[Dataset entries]
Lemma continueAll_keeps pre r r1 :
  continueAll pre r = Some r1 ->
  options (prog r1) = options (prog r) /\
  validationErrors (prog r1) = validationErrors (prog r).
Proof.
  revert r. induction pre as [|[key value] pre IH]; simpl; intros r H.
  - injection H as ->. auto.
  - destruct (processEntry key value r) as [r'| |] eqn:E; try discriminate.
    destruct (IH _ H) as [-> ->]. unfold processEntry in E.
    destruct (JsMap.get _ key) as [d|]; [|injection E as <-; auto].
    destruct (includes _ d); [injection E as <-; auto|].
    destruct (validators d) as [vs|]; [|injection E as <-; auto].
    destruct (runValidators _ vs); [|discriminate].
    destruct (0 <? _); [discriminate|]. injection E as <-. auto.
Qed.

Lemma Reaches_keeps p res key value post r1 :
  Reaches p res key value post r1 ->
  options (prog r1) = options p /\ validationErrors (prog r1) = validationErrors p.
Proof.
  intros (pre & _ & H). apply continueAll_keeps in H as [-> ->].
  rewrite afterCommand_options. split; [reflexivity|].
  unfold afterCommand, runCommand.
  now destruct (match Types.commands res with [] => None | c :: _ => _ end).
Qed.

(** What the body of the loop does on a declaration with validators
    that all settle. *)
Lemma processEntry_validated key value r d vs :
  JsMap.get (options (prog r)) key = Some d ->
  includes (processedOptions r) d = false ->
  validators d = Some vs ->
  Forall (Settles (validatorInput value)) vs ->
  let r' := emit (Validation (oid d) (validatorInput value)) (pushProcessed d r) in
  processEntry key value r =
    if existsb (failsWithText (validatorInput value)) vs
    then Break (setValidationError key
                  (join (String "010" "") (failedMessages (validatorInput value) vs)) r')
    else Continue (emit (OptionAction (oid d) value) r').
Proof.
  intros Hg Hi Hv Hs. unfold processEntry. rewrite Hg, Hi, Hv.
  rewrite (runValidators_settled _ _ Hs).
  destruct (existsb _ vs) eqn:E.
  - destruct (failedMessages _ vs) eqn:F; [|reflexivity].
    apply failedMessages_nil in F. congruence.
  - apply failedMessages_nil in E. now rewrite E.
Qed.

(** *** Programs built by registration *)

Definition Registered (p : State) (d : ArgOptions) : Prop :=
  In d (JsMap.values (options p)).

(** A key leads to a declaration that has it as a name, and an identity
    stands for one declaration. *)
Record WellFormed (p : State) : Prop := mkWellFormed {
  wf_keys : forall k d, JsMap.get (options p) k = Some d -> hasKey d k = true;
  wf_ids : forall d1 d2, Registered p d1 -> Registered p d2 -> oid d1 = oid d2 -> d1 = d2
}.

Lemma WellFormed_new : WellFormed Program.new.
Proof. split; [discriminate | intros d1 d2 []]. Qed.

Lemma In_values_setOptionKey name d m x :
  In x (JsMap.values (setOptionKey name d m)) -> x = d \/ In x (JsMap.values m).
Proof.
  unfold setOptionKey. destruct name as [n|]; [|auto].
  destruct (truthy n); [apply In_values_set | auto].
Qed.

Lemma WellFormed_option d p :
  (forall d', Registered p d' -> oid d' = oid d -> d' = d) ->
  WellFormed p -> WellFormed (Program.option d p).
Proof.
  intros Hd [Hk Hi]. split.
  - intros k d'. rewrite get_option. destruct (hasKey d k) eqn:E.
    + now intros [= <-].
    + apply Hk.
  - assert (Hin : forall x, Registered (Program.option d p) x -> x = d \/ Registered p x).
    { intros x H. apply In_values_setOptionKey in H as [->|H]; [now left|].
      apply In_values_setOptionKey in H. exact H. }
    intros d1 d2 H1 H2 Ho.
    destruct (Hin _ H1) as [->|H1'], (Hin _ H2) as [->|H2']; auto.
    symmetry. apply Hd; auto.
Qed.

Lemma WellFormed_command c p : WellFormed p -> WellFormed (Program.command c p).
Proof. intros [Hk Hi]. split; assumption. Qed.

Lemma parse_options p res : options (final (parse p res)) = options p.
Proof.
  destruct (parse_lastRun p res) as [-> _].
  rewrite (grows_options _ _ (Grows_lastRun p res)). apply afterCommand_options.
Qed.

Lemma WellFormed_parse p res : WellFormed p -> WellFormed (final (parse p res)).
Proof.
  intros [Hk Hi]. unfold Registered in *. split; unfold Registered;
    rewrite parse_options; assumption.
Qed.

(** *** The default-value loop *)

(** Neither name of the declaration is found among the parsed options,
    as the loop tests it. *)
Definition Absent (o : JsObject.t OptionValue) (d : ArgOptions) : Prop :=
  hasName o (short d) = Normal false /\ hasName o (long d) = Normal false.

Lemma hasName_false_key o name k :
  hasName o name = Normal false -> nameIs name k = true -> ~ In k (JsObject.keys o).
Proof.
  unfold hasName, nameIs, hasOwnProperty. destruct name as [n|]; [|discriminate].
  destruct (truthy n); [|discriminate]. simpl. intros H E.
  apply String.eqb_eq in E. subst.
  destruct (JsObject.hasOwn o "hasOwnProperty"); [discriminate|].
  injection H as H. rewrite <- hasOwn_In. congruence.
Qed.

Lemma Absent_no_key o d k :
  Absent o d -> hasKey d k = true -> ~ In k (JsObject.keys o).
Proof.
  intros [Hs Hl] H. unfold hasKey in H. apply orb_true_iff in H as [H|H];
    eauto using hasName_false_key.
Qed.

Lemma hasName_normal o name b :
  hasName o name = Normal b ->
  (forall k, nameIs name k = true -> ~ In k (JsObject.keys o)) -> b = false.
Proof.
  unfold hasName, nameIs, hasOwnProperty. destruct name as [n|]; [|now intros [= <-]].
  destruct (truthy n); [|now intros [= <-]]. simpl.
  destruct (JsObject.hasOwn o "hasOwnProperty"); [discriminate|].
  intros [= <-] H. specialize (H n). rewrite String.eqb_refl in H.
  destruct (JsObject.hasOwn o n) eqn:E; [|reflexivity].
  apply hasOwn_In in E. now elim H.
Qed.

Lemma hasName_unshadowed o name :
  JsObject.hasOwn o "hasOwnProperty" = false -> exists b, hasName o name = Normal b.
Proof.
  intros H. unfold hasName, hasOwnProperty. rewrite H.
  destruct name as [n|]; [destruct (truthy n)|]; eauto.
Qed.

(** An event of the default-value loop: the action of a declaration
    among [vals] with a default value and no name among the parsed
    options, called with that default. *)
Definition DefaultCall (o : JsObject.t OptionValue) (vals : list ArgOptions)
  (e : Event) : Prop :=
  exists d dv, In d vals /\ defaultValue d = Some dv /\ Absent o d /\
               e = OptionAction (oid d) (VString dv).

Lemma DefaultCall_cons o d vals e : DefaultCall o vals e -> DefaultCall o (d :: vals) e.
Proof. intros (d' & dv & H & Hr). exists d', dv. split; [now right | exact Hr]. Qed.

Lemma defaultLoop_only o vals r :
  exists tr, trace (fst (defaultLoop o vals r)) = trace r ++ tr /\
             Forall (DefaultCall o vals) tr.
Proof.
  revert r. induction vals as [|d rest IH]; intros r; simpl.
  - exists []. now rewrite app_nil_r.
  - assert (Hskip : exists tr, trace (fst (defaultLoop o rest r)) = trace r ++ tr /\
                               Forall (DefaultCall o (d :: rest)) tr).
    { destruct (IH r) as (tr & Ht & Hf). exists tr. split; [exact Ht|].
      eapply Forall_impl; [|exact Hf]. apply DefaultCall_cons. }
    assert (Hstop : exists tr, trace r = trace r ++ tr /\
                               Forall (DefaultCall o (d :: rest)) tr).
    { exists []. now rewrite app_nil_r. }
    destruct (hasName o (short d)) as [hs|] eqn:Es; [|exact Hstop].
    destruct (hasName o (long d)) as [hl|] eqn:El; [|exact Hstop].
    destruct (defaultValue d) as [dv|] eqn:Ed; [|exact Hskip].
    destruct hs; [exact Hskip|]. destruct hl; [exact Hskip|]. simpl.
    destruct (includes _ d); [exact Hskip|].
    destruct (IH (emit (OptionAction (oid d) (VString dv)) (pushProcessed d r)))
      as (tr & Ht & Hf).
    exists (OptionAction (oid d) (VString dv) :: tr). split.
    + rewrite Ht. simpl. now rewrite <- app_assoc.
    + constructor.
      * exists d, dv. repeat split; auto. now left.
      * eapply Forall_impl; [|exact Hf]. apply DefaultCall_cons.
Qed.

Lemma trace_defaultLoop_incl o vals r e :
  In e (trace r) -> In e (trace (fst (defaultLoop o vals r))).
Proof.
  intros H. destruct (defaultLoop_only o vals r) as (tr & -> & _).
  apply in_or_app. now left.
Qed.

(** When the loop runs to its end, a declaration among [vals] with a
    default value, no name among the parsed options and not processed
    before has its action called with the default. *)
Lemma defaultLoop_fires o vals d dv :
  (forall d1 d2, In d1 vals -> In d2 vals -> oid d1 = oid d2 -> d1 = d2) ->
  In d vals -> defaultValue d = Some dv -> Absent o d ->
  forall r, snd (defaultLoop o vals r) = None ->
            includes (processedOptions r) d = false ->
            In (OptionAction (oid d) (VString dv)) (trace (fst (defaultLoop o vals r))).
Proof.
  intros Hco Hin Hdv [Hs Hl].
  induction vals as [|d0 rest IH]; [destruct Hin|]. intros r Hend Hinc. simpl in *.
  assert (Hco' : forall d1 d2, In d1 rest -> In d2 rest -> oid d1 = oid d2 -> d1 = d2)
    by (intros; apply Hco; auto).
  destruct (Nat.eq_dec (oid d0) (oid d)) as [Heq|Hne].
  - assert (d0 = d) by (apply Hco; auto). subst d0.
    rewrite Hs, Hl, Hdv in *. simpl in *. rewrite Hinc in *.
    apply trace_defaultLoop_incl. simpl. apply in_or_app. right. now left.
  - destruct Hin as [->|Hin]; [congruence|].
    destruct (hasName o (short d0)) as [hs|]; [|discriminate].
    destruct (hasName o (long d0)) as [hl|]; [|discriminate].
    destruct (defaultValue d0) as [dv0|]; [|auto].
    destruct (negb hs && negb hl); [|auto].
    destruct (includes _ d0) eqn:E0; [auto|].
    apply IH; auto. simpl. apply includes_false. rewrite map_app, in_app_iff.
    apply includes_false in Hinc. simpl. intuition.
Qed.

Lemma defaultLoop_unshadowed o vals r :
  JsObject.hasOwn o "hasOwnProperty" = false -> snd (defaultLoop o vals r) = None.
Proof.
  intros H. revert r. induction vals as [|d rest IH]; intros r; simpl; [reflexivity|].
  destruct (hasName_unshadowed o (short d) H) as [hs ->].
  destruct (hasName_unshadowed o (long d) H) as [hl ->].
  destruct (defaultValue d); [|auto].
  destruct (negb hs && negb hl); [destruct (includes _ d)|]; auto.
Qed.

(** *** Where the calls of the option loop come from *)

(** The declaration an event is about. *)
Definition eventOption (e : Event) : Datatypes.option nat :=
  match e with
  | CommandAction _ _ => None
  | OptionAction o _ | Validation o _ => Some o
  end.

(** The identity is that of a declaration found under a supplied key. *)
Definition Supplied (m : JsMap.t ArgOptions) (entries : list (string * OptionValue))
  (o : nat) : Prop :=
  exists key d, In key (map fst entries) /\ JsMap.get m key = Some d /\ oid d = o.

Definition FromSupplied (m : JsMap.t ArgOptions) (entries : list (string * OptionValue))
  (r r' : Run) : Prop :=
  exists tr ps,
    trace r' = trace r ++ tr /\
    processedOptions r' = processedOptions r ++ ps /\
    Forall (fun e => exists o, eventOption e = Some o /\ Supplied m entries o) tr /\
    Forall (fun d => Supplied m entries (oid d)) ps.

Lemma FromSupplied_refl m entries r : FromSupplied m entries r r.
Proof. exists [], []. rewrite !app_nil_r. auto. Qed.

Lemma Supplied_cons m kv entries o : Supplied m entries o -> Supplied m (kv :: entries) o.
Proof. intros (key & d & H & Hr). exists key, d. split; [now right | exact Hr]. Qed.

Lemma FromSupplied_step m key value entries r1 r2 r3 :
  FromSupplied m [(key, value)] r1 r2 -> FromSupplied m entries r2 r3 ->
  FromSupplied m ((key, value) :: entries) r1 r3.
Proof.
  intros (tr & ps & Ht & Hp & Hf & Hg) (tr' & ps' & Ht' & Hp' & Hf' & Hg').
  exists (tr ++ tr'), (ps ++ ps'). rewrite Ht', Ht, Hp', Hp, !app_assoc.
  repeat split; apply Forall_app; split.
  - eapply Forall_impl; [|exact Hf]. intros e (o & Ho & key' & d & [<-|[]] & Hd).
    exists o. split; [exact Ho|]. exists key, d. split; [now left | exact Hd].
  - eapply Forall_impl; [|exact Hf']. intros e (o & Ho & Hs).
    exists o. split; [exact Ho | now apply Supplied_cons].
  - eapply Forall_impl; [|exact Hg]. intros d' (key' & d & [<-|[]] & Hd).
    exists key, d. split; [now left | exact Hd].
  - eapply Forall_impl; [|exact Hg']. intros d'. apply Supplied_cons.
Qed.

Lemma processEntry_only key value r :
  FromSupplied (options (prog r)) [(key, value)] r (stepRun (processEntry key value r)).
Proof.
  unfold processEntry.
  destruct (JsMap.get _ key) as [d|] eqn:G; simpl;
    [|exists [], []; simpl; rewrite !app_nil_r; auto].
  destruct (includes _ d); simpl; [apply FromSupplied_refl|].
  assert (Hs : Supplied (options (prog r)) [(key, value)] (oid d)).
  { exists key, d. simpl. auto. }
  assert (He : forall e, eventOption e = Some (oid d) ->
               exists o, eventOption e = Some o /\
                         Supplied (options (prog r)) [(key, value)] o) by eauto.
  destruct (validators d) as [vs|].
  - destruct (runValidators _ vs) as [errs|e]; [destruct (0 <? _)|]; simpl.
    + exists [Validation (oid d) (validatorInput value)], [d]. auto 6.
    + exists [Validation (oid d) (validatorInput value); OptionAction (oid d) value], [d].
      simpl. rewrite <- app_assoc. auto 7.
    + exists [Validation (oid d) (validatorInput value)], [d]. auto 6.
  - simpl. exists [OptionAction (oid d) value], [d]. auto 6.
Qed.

WHAT IS BEING ASKED:
Print, from the entries above, the line with "Lemma hasName_normal o", the line with "intros [= <-] H." and all lines between them, exactly and with nothing else.

RESPONSE:
Lemma hasName_normal o name b :
  hasName o name = Normal b ->
  (forall k, nameIs name k = true -> ~ In k (JsObject.keys o)) -> b = false.
Proof.
  unfold hasName, nameIs, hasOwnProperty. destruct name as [n|]; [|now intros [= <-]].
  destruct (truthy n); [|now intros [= <-]]. simpl.
  destruct (JsObject.hasOwn o "hasOwnProperty"); [discriminate|].
  intros [= <-] H. specialize (H n). rewrite String.eqb_refl in H.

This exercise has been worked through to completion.